WHAT TO DO: Give again, unaltered, the lines of the listing below that run from the line having "(** * Document-intake" through the line having "((0x09 <=? c)".

DATA SHOWN:
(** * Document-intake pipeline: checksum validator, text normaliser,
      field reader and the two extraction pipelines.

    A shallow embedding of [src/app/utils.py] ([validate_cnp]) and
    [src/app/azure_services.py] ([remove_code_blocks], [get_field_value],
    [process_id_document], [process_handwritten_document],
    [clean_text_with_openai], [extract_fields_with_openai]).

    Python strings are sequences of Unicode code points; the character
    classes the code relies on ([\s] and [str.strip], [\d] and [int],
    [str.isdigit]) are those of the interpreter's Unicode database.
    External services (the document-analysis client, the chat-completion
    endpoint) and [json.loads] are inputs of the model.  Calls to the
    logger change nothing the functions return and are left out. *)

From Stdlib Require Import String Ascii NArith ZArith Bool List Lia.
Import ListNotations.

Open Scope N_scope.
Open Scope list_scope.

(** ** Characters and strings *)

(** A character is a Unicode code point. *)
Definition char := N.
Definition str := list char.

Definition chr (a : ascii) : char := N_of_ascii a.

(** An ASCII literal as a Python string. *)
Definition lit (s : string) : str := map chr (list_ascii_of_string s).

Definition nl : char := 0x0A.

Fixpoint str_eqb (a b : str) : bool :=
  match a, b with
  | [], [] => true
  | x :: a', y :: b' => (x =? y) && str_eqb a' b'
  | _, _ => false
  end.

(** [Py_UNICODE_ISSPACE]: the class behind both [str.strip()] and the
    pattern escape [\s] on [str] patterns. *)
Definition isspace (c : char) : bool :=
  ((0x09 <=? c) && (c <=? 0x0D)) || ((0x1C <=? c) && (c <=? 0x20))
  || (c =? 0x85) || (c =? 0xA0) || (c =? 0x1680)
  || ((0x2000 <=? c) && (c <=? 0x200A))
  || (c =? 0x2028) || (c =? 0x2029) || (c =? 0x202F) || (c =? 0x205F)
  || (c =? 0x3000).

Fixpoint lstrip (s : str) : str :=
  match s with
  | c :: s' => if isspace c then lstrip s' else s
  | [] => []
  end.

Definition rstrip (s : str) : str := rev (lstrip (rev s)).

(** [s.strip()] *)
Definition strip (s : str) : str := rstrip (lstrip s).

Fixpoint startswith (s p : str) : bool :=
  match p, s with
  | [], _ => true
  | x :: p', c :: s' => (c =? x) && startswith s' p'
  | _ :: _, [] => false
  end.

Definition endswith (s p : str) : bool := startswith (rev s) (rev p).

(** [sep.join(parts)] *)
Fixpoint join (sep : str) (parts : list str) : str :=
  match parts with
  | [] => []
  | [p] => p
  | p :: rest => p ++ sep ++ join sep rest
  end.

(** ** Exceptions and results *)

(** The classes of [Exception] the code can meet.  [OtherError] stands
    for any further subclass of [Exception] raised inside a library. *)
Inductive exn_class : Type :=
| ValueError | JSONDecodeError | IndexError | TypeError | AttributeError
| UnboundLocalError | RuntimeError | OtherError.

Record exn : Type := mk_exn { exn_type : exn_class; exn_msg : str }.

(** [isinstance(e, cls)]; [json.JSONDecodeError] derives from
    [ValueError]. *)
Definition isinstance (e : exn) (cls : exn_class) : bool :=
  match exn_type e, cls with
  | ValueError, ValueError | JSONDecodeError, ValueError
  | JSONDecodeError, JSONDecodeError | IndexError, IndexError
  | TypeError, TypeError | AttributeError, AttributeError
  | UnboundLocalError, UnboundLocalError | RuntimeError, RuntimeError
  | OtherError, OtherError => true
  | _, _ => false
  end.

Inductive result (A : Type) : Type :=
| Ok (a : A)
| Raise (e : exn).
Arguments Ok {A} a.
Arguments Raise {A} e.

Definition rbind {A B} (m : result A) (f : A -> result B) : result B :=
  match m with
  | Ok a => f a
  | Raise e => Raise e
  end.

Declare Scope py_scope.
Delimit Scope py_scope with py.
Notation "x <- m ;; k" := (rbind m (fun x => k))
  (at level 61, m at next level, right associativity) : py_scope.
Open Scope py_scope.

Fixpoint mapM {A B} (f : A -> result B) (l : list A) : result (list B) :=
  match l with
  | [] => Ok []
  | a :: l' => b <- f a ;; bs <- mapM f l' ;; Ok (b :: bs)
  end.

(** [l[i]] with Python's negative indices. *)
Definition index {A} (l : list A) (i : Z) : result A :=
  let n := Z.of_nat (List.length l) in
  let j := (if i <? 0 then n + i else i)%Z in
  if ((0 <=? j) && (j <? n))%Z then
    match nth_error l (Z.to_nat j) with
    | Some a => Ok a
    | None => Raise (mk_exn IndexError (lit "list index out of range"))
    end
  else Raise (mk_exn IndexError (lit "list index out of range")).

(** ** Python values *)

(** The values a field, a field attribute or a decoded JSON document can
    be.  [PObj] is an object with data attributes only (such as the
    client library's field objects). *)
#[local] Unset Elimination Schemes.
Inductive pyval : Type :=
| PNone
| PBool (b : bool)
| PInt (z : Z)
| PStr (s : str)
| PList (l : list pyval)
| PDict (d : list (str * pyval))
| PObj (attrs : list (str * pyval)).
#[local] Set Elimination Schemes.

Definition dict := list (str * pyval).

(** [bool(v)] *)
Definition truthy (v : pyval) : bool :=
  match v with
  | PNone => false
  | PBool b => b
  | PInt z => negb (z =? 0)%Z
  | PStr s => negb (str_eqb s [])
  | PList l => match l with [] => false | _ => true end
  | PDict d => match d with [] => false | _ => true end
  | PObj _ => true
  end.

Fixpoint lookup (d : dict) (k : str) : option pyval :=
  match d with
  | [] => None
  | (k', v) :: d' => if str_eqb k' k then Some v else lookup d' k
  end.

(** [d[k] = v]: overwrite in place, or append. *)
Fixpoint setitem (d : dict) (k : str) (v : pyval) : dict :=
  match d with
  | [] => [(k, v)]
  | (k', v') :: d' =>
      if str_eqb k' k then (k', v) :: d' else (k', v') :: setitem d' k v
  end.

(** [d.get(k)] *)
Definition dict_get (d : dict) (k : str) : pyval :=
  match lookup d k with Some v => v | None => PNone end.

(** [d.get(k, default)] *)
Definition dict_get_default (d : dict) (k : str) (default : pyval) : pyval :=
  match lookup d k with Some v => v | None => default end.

* * *

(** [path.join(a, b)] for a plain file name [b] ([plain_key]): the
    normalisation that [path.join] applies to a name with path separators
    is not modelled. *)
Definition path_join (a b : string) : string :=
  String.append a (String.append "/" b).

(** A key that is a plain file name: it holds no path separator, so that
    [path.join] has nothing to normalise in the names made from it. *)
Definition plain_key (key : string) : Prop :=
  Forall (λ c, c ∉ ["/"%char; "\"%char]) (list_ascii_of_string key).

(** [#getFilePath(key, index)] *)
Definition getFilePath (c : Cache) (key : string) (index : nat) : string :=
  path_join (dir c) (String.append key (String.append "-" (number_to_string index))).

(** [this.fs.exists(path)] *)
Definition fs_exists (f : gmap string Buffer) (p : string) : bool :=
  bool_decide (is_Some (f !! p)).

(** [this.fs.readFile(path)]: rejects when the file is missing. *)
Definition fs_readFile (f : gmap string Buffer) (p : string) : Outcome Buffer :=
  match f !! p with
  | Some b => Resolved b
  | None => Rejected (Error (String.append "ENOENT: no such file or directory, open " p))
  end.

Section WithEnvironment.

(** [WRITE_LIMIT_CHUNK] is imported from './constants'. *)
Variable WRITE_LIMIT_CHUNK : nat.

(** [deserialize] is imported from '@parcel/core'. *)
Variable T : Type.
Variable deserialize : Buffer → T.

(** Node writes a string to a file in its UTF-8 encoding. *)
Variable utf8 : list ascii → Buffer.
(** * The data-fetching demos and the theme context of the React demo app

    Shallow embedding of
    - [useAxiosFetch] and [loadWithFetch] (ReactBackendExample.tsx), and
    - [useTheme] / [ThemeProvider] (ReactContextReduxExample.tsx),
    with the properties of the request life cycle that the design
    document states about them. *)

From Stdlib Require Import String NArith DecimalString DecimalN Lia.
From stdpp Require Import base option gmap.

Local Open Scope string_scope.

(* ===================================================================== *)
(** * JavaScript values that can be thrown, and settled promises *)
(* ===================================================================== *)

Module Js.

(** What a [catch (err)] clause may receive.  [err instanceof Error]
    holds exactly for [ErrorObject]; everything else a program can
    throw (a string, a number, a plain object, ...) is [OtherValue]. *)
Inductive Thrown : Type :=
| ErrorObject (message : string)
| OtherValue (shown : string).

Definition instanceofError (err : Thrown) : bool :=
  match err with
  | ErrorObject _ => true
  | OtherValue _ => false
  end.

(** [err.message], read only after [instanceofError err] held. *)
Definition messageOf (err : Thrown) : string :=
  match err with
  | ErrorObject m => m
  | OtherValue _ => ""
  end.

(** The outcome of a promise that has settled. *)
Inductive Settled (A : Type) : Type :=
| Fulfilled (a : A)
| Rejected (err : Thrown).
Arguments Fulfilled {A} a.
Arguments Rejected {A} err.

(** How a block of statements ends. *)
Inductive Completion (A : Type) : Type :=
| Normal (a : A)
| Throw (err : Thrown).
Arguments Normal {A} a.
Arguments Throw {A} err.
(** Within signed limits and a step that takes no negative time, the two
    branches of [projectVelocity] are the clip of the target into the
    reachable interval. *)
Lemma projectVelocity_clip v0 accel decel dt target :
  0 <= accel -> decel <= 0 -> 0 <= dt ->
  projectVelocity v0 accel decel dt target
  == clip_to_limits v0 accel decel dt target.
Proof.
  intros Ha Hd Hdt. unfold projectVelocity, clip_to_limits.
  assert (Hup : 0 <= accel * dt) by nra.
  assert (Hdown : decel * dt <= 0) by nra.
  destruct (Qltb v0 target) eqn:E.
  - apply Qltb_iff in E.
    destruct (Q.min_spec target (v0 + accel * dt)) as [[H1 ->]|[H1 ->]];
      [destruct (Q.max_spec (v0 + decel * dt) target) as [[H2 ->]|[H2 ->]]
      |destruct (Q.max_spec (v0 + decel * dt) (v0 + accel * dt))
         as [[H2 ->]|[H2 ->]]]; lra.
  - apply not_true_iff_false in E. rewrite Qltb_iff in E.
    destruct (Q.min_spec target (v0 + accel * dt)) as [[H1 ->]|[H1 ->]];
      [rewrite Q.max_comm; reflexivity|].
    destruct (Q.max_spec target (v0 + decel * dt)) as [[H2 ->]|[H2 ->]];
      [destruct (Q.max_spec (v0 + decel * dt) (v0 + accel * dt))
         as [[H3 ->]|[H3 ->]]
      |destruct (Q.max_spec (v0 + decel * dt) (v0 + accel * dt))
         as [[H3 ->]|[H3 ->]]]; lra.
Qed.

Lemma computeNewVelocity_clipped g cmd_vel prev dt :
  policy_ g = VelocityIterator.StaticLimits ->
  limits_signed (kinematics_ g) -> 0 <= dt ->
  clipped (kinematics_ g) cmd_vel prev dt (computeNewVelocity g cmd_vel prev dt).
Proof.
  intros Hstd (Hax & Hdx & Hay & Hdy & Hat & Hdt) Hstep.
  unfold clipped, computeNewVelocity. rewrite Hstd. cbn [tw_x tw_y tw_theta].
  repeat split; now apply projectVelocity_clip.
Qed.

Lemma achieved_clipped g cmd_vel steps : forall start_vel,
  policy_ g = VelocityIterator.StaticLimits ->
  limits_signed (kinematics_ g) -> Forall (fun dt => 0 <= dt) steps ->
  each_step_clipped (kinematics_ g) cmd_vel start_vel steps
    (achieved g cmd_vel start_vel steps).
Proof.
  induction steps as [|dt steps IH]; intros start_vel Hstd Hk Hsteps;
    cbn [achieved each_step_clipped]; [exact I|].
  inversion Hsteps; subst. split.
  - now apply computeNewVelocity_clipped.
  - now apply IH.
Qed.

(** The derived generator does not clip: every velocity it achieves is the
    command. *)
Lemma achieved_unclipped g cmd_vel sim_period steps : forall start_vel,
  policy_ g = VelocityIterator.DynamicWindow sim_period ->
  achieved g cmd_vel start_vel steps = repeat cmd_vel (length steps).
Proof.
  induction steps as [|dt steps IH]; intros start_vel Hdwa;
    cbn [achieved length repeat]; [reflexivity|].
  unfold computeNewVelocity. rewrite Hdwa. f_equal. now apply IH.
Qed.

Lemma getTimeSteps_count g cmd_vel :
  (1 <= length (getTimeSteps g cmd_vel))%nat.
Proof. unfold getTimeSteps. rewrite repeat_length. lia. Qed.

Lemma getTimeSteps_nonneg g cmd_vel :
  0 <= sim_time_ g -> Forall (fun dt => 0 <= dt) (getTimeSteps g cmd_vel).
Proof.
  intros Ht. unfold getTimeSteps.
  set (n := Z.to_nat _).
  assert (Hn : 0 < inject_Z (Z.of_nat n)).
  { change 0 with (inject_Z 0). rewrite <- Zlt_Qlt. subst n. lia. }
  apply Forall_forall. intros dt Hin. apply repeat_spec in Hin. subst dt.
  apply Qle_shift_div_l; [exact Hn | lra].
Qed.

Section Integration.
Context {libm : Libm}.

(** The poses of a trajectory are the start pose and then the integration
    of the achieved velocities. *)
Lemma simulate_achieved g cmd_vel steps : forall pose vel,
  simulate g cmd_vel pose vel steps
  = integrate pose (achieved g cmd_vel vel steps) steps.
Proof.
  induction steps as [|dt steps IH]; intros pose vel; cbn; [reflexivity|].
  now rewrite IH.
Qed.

---

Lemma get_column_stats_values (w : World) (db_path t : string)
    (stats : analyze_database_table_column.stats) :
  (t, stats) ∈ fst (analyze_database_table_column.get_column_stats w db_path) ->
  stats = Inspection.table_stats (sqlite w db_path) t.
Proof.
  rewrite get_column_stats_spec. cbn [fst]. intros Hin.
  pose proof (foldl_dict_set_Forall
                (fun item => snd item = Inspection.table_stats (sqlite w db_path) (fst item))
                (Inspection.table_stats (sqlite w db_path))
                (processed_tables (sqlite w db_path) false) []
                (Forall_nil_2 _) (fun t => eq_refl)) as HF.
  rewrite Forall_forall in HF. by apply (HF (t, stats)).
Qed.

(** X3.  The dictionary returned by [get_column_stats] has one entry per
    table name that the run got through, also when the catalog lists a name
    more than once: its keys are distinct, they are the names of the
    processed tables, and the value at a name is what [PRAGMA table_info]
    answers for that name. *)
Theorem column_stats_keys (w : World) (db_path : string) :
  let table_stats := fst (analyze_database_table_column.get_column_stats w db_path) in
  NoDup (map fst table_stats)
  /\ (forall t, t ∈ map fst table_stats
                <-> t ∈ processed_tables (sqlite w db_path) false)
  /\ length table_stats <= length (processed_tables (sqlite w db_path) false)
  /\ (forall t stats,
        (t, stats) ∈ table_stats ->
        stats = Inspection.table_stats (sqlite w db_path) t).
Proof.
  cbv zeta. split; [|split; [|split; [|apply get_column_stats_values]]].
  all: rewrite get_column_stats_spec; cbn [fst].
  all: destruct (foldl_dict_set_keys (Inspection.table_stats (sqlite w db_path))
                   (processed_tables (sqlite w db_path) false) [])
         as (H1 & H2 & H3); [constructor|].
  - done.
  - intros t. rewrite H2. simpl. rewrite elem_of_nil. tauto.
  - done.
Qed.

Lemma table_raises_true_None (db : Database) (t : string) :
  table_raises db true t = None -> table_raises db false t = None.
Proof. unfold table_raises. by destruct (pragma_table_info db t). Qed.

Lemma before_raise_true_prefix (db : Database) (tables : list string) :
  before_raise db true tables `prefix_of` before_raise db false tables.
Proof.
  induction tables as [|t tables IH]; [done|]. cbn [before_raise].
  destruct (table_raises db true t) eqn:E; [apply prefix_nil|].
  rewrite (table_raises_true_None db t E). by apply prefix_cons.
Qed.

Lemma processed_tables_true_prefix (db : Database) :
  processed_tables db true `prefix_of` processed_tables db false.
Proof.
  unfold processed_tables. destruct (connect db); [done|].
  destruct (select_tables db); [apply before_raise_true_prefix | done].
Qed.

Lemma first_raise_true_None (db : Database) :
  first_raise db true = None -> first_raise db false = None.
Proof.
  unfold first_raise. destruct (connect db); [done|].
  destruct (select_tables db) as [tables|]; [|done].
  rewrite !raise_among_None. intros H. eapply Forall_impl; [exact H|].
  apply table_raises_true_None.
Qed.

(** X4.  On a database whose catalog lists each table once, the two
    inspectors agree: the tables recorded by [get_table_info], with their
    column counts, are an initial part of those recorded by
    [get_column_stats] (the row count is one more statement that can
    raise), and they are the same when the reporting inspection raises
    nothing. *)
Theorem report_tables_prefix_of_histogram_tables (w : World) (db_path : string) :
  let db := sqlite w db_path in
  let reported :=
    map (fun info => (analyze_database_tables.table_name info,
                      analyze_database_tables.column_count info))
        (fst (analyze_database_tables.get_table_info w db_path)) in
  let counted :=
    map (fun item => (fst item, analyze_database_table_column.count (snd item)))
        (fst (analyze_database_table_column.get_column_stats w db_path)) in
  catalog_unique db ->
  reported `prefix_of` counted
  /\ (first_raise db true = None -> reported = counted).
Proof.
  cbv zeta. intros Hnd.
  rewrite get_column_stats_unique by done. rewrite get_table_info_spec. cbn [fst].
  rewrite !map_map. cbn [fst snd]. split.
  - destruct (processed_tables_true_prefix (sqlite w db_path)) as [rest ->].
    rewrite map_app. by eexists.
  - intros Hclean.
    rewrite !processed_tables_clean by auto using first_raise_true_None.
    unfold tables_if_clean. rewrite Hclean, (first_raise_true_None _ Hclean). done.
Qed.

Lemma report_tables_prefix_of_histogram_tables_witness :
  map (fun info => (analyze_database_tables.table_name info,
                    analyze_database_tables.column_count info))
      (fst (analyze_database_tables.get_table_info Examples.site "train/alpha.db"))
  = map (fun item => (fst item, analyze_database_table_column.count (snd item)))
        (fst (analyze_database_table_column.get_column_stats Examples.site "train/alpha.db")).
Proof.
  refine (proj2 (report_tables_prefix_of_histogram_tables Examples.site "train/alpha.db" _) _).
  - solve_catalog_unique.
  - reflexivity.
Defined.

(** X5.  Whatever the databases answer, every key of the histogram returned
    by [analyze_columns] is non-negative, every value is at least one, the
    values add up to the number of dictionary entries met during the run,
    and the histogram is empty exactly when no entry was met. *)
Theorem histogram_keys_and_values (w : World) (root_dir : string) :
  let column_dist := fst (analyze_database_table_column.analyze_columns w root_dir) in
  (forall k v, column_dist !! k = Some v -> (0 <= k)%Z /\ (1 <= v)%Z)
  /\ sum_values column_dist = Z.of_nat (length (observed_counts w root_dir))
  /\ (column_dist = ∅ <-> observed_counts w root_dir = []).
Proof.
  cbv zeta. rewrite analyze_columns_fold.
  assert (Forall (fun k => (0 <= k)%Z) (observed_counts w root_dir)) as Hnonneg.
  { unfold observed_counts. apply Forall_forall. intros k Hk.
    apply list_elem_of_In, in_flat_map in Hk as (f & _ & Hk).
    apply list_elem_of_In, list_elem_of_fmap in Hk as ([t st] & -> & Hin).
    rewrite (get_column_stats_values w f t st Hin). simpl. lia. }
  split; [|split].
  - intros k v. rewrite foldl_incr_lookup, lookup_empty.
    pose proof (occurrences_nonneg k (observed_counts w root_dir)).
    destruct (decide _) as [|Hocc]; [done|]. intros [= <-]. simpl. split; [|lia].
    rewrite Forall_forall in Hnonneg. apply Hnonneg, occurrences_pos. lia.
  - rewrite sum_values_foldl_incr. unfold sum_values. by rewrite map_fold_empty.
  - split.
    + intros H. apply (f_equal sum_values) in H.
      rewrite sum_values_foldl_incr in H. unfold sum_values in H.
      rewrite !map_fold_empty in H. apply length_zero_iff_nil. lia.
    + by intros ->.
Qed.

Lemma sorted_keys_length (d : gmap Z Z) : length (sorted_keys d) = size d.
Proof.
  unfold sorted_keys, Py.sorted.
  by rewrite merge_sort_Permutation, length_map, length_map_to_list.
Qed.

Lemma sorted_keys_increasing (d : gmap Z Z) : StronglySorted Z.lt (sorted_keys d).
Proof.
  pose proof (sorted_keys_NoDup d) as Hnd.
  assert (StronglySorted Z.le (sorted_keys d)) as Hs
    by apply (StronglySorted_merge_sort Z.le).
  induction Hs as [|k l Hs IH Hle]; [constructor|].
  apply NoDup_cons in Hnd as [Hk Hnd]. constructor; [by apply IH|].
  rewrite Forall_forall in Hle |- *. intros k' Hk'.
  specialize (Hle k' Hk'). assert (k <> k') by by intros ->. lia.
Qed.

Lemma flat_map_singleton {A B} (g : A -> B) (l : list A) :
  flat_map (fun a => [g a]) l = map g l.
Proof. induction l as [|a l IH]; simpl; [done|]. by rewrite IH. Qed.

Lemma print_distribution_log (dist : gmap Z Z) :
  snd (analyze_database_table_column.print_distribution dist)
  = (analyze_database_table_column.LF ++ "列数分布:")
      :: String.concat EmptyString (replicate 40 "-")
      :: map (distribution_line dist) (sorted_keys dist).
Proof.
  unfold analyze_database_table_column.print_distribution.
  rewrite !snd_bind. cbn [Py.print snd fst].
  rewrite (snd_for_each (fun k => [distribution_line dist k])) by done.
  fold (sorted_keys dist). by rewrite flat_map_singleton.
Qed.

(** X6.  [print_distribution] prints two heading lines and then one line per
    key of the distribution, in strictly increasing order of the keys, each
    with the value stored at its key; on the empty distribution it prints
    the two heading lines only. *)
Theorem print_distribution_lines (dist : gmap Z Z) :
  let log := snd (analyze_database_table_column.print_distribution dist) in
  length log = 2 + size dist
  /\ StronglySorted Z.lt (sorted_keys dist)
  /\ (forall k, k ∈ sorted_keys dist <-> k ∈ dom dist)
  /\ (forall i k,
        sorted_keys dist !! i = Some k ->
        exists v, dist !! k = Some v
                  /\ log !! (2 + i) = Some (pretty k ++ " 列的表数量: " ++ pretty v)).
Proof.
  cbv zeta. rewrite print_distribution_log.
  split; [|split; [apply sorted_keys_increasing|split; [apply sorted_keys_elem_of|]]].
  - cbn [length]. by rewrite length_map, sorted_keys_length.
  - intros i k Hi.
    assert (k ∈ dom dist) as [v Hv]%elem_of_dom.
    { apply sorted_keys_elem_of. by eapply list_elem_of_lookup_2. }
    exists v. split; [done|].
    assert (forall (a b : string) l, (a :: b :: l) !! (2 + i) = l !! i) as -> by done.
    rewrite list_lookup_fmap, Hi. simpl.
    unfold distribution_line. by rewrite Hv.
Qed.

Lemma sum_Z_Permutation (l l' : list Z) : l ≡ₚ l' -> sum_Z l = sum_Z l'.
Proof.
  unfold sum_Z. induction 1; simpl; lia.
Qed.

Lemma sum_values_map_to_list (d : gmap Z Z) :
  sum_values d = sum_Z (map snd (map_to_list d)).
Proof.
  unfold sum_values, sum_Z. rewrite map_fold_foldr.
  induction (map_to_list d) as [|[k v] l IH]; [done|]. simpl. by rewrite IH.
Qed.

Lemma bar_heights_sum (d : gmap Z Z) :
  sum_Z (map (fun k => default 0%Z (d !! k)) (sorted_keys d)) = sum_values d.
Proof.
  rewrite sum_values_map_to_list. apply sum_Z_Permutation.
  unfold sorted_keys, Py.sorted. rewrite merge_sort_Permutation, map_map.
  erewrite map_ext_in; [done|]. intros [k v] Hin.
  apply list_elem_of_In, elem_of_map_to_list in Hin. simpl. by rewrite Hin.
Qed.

EXPECTED ANSWER:
(** * Document-intake pipeline: checksum validator, text normaliser,
      field reader and the two extraction pipelines.

    A shallow embedding of [src/app/utils.py] ([validate_cnp]) and
    [src/app/azure_services.py] ([remove_code_blocks], [get_field_value],
    [process_id_document], [process_handwritten_document],
    [clean_text_with_openai], [extract_fields_with_openai]).

    Python strings are sequences of Unicode code points; the character
    classes the code relies on ([\s] and [str.strip], [\d] and [int],
    [str.isdigit]) are those of the interpreter's Unicode database.
    External services (the document-analysis client, the chat-completion
    endpoint) and [json.loads] are inputs of the model.  Calls to the
    logger change nothing the functions return and are left out. *)

From Stdlib Require Import String Ascii NArith ZArith Bool List Lia.
Import ListNotations.

Open Scope N_scope.
Open Scope list_scope.

(** ** Characters and strings *)

(** A character is a Unicode code point. *)
Definition char := N.
Definition str := list char.

Definition chr (a : ascii) : char := N_of_ascii a.

(** An ASCII literal as a Python string. *)
Definition lit (s : string) : str := map chr (list_ascii_of_string s).

Definition nl : char := 0x0A.

Fixpoint str_eqb (a b : str) : bool :=
  match a, b with
  | [], [] => true
  | x :: a', y :: b' => (x =? y) && str_eqb a' b'
  | _, _ => false
  end.

(** [Py_UNICODE_ISSPACE]: the class behind both [str.strip()] and the
    pattern escape [\s] on [str] patterns. *)
Definition isspace (c : char) : bool :=
  ((0x09 <=? c) && (c <=? 0x0D)) || ((0x1C <=? c) && (c <=? 0x20))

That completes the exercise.